In a series of Twitter posts, Trump said cryptocurrencies are not money and "Unregulated Crypto Assets can facilitate unlawful behavior, including drug trade and other illegal activity."
"If Facebook and other companies want to become a bank, they must seek a new Banking Charter and become subject to all Banking Regulations," said the president.
Trump is not the only one who has criticized Facebook's plan to introduce Libra. Federal Reserve Chair Jerome Powell, French Finance Minister Bruno Le Maire and Bank of England Governor Mark Carney are among government leaders and central bank chiefs who have spoken up against Libra.
Facebook declined to comment on Trump's twitter posts.
Trump echoed many critics of cryptocurrencies, questioning how bitcoin is valued and highlighting its price volatility. Many argue that those attributes count against the wider adoption of digital currencies.

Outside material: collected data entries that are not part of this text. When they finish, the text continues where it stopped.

(** C4, as stated, fails: for a prefix of ten bytes the raw length is 16
    and [encode] returns a frame of 25 bytes. *)
Lemma long_request_is_encoded :
  raw_len long_request > 15 /\
  encode long_request 1 =
    [0x01; 0x30; 0x41; 0x30; 0x41; 0x30; 0x47; 0x02;
     0x43; 0x32; 0x30; 0x33; 0x44; 0x36; 0x30; 0x30; 0x30; 0x31;
     0x30; 0x30; 0x30; 0x31; 0x03; 0x76; 0x0D].
Proof. split; reflexivity. Qed.

(** C5, as the code has it. A value above 65535 or below 0 does not make
    [encode] fail: the frame is the complete frame of the value reduced
    modulo 65536. *)
Theorem encode_value_out_of_range (command : nec_request_t) (value : Z) :
  value > 65535 \/ value < 0 ->
  encode command value = encode command (value mod 65536) /\
  length (encode command value) = (length (bytes command) + 15)%nat.
Proof.
  intros _. split; [apply encode_mod | apply length_encode].
Qed.

Lemma encode_value_out_of_range_witness :
  (65537 > 65535 \/ 65537 < 0) /\
  encode (nec_commands_list backlight) 65537 = encode (nec_commands_list backlight) 1 /\
  length (encode (nec_commands_list backlight) 65537) = 19%nat.
Proof.
  assert (H : 65537 > 65535 \/ 65537 < 0) by (left; reflexivity).
  split; [exact H | ].
  exact (encode_value_out_of_range (nec_commands_list backlight) 65537 H).
Defined.

(** C5, as stated, fails: for the values 65536 and -1 the command is
    sent, with the digits of 0 and of 65535, and nothing is thrown when
    the display answers. *)
Lemma out_of_range_value_is_sent :
  65536 > 65535 /\ -1 < 0 /\
  encode (nec_commands_list power) 65536 =
    [0x01; 0x30; 0x41; 0x30; 0x41; 0x30; 0x43; 0x02;
     0x43; 0x32; 0x30; 0x33; 0x44; 0x36; 0x30; 0x30; 0x30; 0x30;
     0x03; 0x72; 0x0D] /\
  encode (nec_commands_list backlight) (-1) =
    [0x01; 0x30; 0x41; 0x30; 0x45; 0x30; 0x41; 0x02;
     0x30; 0x30; 0x31; 0x30; 0x66; 0x66; 0x66; 0x66;
     0x03; 0x75; 0x0D] /\
  fst (send_standard_cmd power 65536 (world0 [Some []])) = Returned tt /\
  frames_sent (send_standard_cmd power 65536) (world0 [Some []]) =
    [encode (nec_commands_list power) 0].
Proof. repeat split. Qed.

(** C7 at the failing input. With [--backlight 0], which the option's
    check accepts, and no [--power], [main] writes nothing to the socket:
    the guard is [backlight > 0]. *)
Theorem main_backlight_zero_sends_nothing (ip port : string) (v : bool)
  (w : dsp_world) :
  cli_valid (mk_options ip port "" 0 v) = true /\
  frames_sent (main (mk_options ip port "" 0 v)) w = [].
Proof.
  split; [reflexivity | ].
  destruct w as [resolve so co replies written sock out err].
  unfold frames_sent.
  destruct v; run_io;
    (destruct (resolve ip port); run_io; [ | apply skipn_all ]);
    (destruct so; run_io; [ | apply skipn_all ]);
    destruct co; run_io; apply skipn_all.
Qed.

(** The sibling case: a backlight value from 1 to 100 is sent, as the
    frame of a set-parameter request that carries the value. *)
Lemma main_backlight_positive_sends (ip port : string) (v : bool) (b : Z)
  (w : dsp_world) :
  1 <= b <= 100 ->
  net_getaddrinfo w ip port = true -> net_socket w = true ->
  net_connect w = true ->
  frames_sent (main (mk_options ip port "" b v)) w =
    [encode (nec_commands_list backlight) b].
Proof.
  intros Hb Ha Hs Hc.
  assert (Hgt : (b >? 0) = true) by (rewrite Z.gtb_ltb; apply Z.ltb_lt; lia).
  destruct w as [resolve so co replies written sock out err].
  simpl in Ha, Hs, Hc. subst so co.
  unfold frames_sent.
  destruct v; run_io; rewrite Ha; run_io; rewrite Hgt.
  all: match goal with |- context [send_standard_cmd ?c ?x ?y] =>
         pose proof (send_standard_cmd_written c x y) as H;
         destruct (send_standard_cmd c x y) as [[u | [what]] w']
       end;
       change (skipn (length written) (net_written w') =
                 [encode (nec_commands_list backlight) b]);
       simpl in H; rewrite H;
       rewrite skipn_app, skipn_all, Nat.sub_diag; reflexivity.
Qed.

(** C8. The frame depends on the message kind, the prefix and the value
    only: equal arguments give equal frames, and the frame that
    [send_standard_cmd] writes is the same whatever the state of the
    socket and of the console. *)
Theorem encode_deterministic (c1 c2 : nec_request_t) (v1 v2 : Z)
  (cmd : nec_command_t) (w1 w2 : dsp_world) :
  msg_type c1 = msg_type c2 -> bytes c1 = bytes c2 -> v1 = v2 ->
  encode c1 v1 = encode c2 v2 /\
  frames_sent (send_standard_cmd cmd v1) w1 =
    frames_sent (send_standard_cmd cmd v2) w2.
Proof.
  intros Ht Hb Hv. subst v2. split.
  - destruct c1 as [t1 b1], c2 as [t2 b2]. simpl in Ht, Hb. now subst.
  - now rewrite !send_standard_cmd_frames.
Qed.

Lemma encode_deterministic_witness :
  encode (mk_request set_parameter [0x30; 0x30; 0x31; 0x30]) 50 =
    encode (nec_commands_list backlight) 50 /\
  frames_sent (send_standard_cmd backlight 50) (world0 []) =
    frames_sent (send_standard_cmd backlight 50)
      (set_written [[0x01]] (world0 [Some [0x01; 0x30]; None])).
Proof.
  exact (encode_deterministic
           (mk_request set_parameter [0x30; 0x30; 0x31; 0x30])
           (nec_commands_list backlight) 50 50 backlight
           (world0 [])
           (set_written [[0x01]] (world0 [Some [0x01; 0x30]; None]))
           eq_refl eq_refl eq_refl).
Defined.

(** C9 at the failing inputs. The answer is not checked yet (the source
    says so at line 119: the check is still to do and the output is for
    debugging): for a received sequence shorter than 9 bytes
    [check_answer] reports no malformed answer, it prints the bytes and
    returns. *)
Theorem check_answer_accepts_short (data : nec_data_t)
  (rest : list (option nec_data_t)) (w : dsp_world) :
  net_replies w = Some data :: rest ->
  (length data < 9)%nat ->
  fst (check_answer w) = Returned tt /\
  std_cout (snd (check_answer w)) =
    std_cout w ++ map cout_hex_byte data ++ [cout_endl] /\
  net_replies (snd (check_answer w)) = rest.
Proof.
  intros Hr Hlen. unfold check_answer, bind, read. rewrite Hr.
  change (Z.to_nat nec_max_msg_len) with 64%nat.
  rewrite firstn_all2 by lia. simpl.
  repeat split. now rewrite <- app_assoc.
Qed.

Lemma check_answer_accepts_short_witness :
  (length [0x01; 0x30] < 9)%nat /\
  fst (check_answer (world0 [Some [0x01; 0x30]])) = Returned tt /\
  std_cout (snd (check_answer (world0 [Some [0x01; 0x30]]))) =
    [cout_hex_byte 0x01; cout_hex_byte 0x30; cout_endl] /\
  net_replies (snd (check_answer (world0 [Some [0x01; 0x30]]))) = [].
Proof.
  assert (H : (length [0x01; 0x30] < 9)%nat) by (simpl; lia).
  split; [exact H | ].
  exact (check_answer_accepts_short [0x01; 0x30] [] (world0 [Some [0x01; 0x30]])
           eq_refl H).
Defined.

(** Two such answers: after receiving two bytes, or none, [check_answer]
    returns without an exception. *)
Lemma short_answer_is_accepted :
  (length [0x01; 0x30] < 9)%nat /\
  fst (check_answer (world0 [Some [0x01; 0x30]])) = Returned tt /\
  fst (check_answer (world0 [Some []])) = Returned tt.
Proof. repeat split. simpl. lia. Qed.

Lemma nibbles_value n :
  0 <= n < 65536 ->
  (n / 4096 mod 16) * 4096 + (n / 256 mod 16) * 256 + (n / 16 mod 16) * 16
    + n mod 16 = n.
Proof. intros H. Z.div_mod_to_equations. lia. Qed.

(** C10. [fill_number] appends the four lowercase hexadecimal characters
    of the value modulo 65536, so a value and its remainder give the same
    frame; and no value makes the sending fail: the frame is written, and
    the only exception is that of a failed [read]. *)
Theorem fill_number_truncates (buffer : nec_data_t) (command : nec_request_t)
  (cmd : nec_command_t) (value : Z) (w : dsp_world) :
  fill_number buffer value =
    buffer ++ map lowercase_hex_char (nibbles (value mod 65536)) /\
  encode command value = encode command (value mod 65536) /\
  frames_sent (send_standard_cmd cmd value) w =
    [encode (nec_commands_list cmd) (value mod 65536)] /\
  fst (send_standard_cmd cmd value w) =
    match net_replies w with
    | Some _ :: _ => Returned tt
    | _ => Thrown (runtime_error "cannot read from socket")
    end.
Proof.
  split; [ | split; [ | split ] ].
  - rewrite fill_number_eq, hex_nibbles_lowercase. reflexivity.
  - apply encode_mod.
  - rewrite send_standard_cmd_frames. f_equal. apply encode_mod.
  - apply send_standard_cmd_outcome.
Qed.

(** ** Further properties of the frames *)

Lemma slice_mid (a b c : list Z) i j :
  i = length a -> S j = (i + length b)%nat -> slice i j (a ++ b ++ c) = b.
Proof.
  intros Hi Hj. unfold slice. subst i.
  replace (S j - length a)%nat with (length b) by lia.
  rewrite skipn_app, skipn_all, Nat.sub_diag. cbn [skipn app].
  rewrite firstn_app, firstn_all, Nat.sub_diag. cbn [firstn]. apply app_nil_r.
Qed.

Lemma app_same_length_inv (a a' b b' : list Z) :
  length a = length a' -> a ++ b = a' ++ b' -> a = a' /\ b = b'.
Proof.
  revert a'. induction a as [| x a IH]; intros [| x' a'] Hlen H;
    simpl in Hlen; try discriminate.
  - now split.
  - simpl in H. injection H as Hx Hrest.
    destruct (IH a' (eq_add_S _ _ Hlen) Hrest) as [-> ->]. now subst.
Qed.

(** What [fill_buffer_end] appends, whatever the buffer holds. *)
Lemma fill_buffer_end_app buffer :
  exists bcc, fill_buffer_end buffer = buffer ++ [0x03; bcc; 0x0D].
Proof.
  unfold fill_buffer_end, push_back. eexists.
  change (to_uint8 0x03) with 0x03. change (to_uint8 0x0D) with 0x0D.
  rewrite <- !app_assoc. reflexivity.
Qed.

Lemma hex_char_value_digit d :
  0 <= d < 16 -> hex_char_value (hex_digit d) = Some d.
Proof.
  intros H.
  assert (C : d = 0 \/ d = 1 \/ d = 2 \/ d = 3 \/ d = 4 \/ d = 5 \/ d = 6 \/ d = 7
              \/ d = 8 \/ d = 9 \/ d = 10 \/ d = 11 \/ d = 12 \/ d = 13 \/ d = 14
              \/ d = 15) by lia.
  repeat (destruct C as [-> | C]; [reflexivity | ]). now subst.
Qed.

Cryptocurrencies "are not money, and whose value is highly volatile and based on thin air," said Trump.
In the last 24 hours alone, the price of bitcoin against the dollar saw movements that would spark worries if they were seen in any major national currency: It touched a high of $12,033.74 and a low of $11,142.79, according to industry data site CoinDesk.
The president said the "dependable and reliable" U.S. dollar should be the "only one real currency in the USA."
"It is by far the most dominant currency anywhere in the World, and it will always stay that way. It is called the United States Dollar!" said Trump.
Despite Trump's criticisms, the price of bitcoin did not appear to move much immediately following his posts, according to CoinDesk data.